- Opening Delimiter -
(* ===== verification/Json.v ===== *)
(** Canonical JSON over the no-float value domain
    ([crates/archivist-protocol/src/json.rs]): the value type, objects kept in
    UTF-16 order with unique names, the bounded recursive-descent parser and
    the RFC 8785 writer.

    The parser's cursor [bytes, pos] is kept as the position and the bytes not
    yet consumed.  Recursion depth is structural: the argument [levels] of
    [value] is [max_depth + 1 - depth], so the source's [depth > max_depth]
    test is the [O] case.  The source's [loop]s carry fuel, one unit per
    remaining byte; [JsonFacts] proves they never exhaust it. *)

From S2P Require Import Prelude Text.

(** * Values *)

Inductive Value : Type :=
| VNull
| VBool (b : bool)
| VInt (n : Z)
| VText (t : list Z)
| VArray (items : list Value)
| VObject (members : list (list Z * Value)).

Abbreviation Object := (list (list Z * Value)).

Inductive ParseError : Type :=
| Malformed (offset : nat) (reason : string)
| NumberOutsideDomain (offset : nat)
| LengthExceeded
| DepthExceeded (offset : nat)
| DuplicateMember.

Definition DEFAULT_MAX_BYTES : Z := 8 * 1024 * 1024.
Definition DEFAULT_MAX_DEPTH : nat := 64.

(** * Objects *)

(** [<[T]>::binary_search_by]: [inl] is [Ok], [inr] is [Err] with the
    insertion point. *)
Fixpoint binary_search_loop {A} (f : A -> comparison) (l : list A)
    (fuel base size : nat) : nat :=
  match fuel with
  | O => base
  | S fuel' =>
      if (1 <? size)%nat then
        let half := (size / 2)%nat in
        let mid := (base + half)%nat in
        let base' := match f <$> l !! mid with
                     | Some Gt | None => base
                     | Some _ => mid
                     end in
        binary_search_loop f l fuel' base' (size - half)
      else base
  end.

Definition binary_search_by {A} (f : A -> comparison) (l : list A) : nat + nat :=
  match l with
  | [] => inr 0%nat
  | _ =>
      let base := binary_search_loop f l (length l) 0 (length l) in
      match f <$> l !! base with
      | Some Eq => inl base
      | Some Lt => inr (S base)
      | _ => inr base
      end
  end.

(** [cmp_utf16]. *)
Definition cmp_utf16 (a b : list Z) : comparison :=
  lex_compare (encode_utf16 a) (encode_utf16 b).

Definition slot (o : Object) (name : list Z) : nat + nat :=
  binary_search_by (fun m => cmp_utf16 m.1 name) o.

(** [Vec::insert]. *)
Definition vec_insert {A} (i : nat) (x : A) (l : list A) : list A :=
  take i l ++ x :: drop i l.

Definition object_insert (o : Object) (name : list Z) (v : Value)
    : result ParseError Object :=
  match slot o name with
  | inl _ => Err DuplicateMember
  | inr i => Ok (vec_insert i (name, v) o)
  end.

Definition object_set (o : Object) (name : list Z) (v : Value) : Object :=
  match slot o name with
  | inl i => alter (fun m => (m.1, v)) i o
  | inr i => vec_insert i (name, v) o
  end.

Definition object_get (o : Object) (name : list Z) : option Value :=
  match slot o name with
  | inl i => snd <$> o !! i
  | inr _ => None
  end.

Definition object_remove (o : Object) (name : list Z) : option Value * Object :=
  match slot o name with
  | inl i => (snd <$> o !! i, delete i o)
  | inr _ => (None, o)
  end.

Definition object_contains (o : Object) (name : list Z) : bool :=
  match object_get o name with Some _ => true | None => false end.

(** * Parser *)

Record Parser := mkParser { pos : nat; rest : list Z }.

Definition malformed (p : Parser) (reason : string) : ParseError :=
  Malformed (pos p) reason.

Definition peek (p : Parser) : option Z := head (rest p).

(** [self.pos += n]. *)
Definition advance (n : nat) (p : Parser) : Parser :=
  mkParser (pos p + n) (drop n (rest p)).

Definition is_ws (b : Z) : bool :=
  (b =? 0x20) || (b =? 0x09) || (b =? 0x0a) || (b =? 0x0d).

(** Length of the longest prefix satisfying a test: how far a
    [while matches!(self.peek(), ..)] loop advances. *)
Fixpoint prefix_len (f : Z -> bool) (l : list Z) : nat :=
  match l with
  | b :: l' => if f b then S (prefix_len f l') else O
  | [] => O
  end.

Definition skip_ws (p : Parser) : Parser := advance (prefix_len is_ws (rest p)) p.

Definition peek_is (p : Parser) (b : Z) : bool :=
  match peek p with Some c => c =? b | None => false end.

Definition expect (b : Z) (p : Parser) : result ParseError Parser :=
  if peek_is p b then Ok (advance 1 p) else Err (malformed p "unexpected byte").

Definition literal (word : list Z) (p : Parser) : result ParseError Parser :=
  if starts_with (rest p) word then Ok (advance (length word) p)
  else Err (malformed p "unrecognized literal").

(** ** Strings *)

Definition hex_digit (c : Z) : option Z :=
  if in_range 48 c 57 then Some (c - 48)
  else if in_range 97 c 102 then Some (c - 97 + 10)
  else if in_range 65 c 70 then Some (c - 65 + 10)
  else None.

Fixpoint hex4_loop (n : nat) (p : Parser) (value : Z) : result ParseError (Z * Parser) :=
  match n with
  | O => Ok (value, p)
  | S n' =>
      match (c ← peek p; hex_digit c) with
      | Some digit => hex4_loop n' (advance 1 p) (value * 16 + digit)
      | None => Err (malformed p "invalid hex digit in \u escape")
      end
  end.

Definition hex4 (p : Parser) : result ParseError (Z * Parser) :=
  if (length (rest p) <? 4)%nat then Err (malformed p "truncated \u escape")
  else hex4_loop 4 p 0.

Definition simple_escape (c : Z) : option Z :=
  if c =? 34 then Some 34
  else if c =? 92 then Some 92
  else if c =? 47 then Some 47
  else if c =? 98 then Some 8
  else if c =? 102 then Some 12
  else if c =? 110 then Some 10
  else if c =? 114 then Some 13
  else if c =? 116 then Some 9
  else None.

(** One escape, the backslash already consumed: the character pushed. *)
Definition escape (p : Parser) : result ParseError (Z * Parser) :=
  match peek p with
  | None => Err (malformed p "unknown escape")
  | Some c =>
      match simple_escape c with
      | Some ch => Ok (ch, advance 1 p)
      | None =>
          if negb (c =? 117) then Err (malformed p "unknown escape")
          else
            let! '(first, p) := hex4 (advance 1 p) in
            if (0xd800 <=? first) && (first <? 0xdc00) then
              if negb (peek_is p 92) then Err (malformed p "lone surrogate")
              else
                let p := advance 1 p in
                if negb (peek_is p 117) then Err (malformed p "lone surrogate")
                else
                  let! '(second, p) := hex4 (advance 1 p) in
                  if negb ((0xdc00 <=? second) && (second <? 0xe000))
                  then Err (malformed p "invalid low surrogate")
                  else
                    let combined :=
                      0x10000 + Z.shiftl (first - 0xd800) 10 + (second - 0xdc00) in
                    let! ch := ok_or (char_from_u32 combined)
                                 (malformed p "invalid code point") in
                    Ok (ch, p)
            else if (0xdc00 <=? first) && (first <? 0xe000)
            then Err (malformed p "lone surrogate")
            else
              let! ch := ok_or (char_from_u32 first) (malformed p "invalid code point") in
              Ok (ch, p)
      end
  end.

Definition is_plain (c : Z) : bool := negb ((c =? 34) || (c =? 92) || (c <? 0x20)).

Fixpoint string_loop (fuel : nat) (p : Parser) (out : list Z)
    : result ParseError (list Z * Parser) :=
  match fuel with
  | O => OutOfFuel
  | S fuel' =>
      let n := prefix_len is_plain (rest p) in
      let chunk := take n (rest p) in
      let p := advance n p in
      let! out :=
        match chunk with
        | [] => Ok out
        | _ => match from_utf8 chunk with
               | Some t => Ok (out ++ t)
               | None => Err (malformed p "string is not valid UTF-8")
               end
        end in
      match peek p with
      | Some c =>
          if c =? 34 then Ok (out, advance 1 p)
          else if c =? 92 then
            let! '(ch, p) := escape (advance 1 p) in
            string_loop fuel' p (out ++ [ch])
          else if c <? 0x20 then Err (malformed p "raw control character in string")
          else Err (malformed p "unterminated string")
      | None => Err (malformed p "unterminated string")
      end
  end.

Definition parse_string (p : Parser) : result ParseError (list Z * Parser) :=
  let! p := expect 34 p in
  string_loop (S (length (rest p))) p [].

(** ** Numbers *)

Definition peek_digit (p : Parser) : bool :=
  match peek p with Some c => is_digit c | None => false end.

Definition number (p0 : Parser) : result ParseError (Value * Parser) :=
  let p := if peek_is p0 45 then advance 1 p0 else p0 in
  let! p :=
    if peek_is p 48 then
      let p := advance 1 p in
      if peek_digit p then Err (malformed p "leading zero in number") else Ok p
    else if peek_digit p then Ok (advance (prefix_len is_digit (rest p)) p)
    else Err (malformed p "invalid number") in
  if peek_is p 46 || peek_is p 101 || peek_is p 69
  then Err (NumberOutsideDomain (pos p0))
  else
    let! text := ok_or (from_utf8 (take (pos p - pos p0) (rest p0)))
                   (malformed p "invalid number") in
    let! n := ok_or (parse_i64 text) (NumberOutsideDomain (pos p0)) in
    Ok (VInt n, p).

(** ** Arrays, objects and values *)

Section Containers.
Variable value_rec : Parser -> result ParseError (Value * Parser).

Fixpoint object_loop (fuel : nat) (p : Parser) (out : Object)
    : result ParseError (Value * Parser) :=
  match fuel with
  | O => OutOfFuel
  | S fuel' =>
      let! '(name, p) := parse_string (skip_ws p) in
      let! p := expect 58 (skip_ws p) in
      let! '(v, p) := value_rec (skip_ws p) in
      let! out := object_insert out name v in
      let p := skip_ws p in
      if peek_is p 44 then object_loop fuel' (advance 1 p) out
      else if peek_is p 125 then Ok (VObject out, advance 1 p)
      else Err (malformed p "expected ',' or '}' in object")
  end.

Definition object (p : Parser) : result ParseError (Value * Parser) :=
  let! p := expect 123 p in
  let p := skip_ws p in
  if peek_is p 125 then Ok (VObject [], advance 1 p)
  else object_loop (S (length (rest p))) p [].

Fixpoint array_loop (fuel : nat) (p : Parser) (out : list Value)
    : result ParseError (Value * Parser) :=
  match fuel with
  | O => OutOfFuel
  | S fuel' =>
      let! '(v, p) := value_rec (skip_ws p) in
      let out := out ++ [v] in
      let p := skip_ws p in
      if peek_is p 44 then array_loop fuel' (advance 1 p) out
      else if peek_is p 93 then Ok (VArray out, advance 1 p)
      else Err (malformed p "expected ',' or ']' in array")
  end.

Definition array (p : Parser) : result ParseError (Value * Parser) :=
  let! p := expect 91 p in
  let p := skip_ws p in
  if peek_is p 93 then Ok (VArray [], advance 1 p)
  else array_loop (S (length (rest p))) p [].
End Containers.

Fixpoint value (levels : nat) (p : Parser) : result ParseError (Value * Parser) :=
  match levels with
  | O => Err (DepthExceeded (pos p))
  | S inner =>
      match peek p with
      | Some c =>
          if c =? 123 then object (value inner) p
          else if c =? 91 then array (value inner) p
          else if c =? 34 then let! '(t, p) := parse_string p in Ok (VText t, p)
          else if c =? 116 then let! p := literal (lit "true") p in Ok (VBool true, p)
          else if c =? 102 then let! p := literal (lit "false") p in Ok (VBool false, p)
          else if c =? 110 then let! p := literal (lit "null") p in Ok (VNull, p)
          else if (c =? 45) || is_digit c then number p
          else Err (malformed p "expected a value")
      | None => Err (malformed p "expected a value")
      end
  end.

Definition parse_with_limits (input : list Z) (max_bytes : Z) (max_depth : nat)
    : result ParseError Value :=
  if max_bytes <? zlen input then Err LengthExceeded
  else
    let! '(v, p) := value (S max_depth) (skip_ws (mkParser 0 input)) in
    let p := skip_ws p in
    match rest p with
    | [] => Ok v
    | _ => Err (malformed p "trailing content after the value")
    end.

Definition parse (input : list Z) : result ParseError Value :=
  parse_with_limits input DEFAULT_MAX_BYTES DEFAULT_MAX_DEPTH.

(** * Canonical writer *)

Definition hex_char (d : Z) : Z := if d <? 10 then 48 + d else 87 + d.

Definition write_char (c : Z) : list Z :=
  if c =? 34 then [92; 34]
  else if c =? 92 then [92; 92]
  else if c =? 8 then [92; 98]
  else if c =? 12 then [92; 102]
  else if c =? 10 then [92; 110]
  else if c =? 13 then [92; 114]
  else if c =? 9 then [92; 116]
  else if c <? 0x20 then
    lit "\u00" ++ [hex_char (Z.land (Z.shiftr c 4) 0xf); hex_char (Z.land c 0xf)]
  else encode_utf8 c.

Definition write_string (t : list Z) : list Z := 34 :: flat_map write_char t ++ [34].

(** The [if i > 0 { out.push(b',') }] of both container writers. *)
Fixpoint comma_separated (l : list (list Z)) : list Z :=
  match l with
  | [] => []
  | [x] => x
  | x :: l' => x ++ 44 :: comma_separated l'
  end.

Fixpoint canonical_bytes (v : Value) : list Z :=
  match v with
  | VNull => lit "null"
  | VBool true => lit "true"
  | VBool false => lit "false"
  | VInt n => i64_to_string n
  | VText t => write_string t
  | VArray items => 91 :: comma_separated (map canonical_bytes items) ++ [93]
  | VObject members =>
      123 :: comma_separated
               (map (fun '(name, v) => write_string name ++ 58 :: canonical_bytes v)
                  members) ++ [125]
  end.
- Closing Delimiter -
**Exercise prompt:** Among the records above, repeat exactly the line with "(m.1, v)) i o", the line with "Definition advance (n", and every line in between, and only those.

**Exercise response:**
  | inl i => alter (fun m => (m.1, v)) i o
  | inr i => vec_insert i (name, v) o
  end.

Definition object_get (o : Object) (name : list Z) : option Value :=
  match slot o name with
  | inl i => snd <$> o !! i
  | inr _ => None
  end.

Definition object_remove (o : Object) (name : list Z) : option Value * Object :=
  match slot o name with
  | inl i => (snd <$> o !! i, delete i o)
  | inr _ => (None, o)
  end.

Definition object_contains (o : Object) (name : list Z) : bool :=
  match object_get o name with Some _ => true | None => false end.

(** * Parser *)

Record Parser := mkParser { pos : nat; rest : list Z }.

Definition malformed (p : Parser) (reason : string) : ParseError :=
  Malformed (pos p) reason.

Definition peek (p : Parser) : option Z := head (rest p).

(** [self.pos += n]. *)
Definition advance (n : nat) (p : Parser) : Parser :=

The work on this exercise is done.